+++ Material for this exercise +++

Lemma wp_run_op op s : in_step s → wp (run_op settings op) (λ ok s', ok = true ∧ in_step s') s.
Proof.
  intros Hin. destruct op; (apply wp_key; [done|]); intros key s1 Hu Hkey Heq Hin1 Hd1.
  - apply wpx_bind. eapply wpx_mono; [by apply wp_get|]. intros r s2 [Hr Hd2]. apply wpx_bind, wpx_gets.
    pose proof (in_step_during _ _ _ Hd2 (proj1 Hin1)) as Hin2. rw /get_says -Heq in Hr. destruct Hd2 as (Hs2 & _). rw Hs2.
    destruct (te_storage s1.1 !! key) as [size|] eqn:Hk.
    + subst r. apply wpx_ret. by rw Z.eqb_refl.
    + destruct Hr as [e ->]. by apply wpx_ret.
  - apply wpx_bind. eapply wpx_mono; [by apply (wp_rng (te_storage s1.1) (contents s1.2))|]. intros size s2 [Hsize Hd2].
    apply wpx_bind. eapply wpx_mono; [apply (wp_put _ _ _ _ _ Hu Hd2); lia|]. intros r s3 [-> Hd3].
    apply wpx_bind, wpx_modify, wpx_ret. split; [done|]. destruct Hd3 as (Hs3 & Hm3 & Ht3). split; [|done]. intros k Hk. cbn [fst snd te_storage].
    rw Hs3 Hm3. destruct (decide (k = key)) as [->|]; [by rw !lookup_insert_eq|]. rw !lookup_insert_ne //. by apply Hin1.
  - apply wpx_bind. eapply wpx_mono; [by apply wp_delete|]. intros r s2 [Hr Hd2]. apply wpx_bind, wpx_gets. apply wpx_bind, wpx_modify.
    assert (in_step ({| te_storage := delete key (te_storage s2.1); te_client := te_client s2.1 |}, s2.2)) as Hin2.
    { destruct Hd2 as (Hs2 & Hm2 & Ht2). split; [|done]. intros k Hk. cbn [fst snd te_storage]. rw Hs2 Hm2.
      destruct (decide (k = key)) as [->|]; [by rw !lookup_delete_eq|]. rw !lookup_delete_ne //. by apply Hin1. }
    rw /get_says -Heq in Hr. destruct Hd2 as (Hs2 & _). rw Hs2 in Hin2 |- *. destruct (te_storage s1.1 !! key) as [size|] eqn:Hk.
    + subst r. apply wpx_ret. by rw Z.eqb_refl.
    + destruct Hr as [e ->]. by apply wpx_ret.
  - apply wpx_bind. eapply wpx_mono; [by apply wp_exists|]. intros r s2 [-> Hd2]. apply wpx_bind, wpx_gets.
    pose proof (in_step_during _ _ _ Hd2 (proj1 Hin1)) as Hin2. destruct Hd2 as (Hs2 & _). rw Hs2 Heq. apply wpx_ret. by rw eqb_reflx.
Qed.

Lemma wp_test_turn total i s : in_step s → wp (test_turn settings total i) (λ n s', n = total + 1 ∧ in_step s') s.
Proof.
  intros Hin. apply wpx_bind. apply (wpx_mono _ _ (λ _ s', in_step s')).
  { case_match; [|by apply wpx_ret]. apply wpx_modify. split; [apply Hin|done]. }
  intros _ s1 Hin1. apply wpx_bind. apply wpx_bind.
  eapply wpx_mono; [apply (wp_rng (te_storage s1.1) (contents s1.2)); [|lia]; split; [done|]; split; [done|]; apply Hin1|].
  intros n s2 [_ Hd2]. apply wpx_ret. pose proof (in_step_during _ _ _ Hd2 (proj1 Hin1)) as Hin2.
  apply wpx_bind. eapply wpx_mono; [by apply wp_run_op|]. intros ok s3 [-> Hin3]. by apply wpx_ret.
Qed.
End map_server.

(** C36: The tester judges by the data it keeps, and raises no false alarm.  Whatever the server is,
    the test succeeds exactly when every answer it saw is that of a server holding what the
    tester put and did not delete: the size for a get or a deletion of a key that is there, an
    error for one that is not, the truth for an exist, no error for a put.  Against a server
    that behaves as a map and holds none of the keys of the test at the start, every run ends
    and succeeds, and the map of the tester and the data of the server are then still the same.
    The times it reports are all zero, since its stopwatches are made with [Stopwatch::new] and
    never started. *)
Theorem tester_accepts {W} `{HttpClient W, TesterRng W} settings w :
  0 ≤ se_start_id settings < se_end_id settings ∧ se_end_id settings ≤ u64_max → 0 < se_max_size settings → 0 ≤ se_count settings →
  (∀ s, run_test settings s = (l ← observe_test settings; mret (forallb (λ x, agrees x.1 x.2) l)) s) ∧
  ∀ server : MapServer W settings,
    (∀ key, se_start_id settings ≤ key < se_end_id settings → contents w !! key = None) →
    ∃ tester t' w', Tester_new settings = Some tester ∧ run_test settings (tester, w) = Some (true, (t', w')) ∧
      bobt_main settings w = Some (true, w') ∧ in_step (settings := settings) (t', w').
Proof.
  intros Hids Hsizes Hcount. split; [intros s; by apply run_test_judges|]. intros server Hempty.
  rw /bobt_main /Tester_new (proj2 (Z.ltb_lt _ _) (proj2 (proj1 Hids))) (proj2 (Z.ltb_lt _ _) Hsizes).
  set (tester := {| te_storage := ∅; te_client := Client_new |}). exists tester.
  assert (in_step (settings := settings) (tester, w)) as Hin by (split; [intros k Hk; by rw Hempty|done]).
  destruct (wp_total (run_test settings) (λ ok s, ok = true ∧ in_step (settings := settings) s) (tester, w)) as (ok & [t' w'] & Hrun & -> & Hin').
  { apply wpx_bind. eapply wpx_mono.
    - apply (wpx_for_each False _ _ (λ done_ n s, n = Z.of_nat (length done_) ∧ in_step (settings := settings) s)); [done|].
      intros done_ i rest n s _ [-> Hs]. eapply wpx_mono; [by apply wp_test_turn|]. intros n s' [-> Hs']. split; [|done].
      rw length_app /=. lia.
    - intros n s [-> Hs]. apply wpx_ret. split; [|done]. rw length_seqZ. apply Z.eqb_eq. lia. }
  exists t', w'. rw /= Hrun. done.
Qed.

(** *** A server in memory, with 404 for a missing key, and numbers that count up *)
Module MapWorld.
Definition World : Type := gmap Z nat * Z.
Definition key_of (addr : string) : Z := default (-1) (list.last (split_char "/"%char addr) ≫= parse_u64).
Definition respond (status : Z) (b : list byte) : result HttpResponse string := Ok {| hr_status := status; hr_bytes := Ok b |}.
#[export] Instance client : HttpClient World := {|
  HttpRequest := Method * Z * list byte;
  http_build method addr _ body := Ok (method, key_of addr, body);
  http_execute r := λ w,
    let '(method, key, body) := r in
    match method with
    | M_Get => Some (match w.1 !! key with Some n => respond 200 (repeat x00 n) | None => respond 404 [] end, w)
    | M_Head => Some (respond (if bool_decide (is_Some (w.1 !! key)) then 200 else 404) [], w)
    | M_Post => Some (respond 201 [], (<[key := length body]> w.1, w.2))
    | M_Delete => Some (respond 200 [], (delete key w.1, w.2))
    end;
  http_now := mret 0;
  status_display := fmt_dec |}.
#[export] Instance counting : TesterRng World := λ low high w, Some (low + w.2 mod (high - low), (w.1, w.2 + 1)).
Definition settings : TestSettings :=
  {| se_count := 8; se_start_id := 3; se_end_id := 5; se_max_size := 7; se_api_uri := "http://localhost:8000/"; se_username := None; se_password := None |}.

+++
+++ Material for this exercise +++

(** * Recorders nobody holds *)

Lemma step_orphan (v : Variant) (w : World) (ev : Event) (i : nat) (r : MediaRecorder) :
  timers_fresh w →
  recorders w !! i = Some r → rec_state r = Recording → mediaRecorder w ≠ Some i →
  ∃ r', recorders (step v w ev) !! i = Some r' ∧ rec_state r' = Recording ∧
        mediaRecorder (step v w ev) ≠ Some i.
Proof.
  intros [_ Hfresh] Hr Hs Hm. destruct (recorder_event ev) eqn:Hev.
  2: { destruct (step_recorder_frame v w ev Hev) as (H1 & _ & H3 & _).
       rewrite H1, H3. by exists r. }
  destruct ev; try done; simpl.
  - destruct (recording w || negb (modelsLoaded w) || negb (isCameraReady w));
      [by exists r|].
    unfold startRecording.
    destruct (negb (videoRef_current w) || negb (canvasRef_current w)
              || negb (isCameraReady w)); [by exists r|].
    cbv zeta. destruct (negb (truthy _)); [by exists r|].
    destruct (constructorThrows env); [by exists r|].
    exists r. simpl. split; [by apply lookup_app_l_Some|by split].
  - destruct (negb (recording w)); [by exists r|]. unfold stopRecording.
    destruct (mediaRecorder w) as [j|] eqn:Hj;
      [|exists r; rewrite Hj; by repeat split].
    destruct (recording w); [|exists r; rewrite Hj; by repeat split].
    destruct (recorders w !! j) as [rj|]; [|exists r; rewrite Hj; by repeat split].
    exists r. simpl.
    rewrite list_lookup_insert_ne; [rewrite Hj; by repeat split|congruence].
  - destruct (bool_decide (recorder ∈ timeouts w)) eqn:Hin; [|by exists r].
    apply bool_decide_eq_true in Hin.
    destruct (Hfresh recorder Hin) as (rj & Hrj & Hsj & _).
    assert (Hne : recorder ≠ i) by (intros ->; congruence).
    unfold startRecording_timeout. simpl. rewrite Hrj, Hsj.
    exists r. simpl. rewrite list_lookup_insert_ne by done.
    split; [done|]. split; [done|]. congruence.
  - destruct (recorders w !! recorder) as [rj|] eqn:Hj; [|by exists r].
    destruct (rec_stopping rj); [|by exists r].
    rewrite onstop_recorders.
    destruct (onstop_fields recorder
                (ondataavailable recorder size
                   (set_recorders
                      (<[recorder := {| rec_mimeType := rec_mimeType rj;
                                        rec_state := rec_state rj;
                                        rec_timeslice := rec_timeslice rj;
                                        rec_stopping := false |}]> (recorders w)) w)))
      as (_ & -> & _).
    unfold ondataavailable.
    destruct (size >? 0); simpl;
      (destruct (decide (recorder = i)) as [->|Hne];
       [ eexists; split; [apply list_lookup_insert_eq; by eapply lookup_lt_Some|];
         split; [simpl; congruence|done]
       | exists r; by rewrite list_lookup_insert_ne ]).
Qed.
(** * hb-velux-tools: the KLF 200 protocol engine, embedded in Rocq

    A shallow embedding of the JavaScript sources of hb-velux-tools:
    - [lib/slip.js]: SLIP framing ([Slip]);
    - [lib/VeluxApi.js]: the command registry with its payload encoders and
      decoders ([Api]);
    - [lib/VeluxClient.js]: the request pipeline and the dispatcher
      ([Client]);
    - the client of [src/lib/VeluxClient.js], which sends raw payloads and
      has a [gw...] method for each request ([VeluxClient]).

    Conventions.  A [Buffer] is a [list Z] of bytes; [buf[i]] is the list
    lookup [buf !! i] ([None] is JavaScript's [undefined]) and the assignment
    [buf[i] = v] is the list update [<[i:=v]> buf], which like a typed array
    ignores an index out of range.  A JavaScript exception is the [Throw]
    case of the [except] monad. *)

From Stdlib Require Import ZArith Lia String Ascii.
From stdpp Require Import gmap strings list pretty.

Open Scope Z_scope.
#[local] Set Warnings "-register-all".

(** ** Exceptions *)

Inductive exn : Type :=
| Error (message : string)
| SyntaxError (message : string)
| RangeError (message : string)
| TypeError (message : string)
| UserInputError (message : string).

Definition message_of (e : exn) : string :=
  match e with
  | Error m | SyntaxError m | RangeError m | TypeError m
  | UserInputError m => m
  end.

+++

- [Work request]:
Determine the number of lines in the records that include the string "gmap", and respond with that number only.

- [Answer to the problem]:
2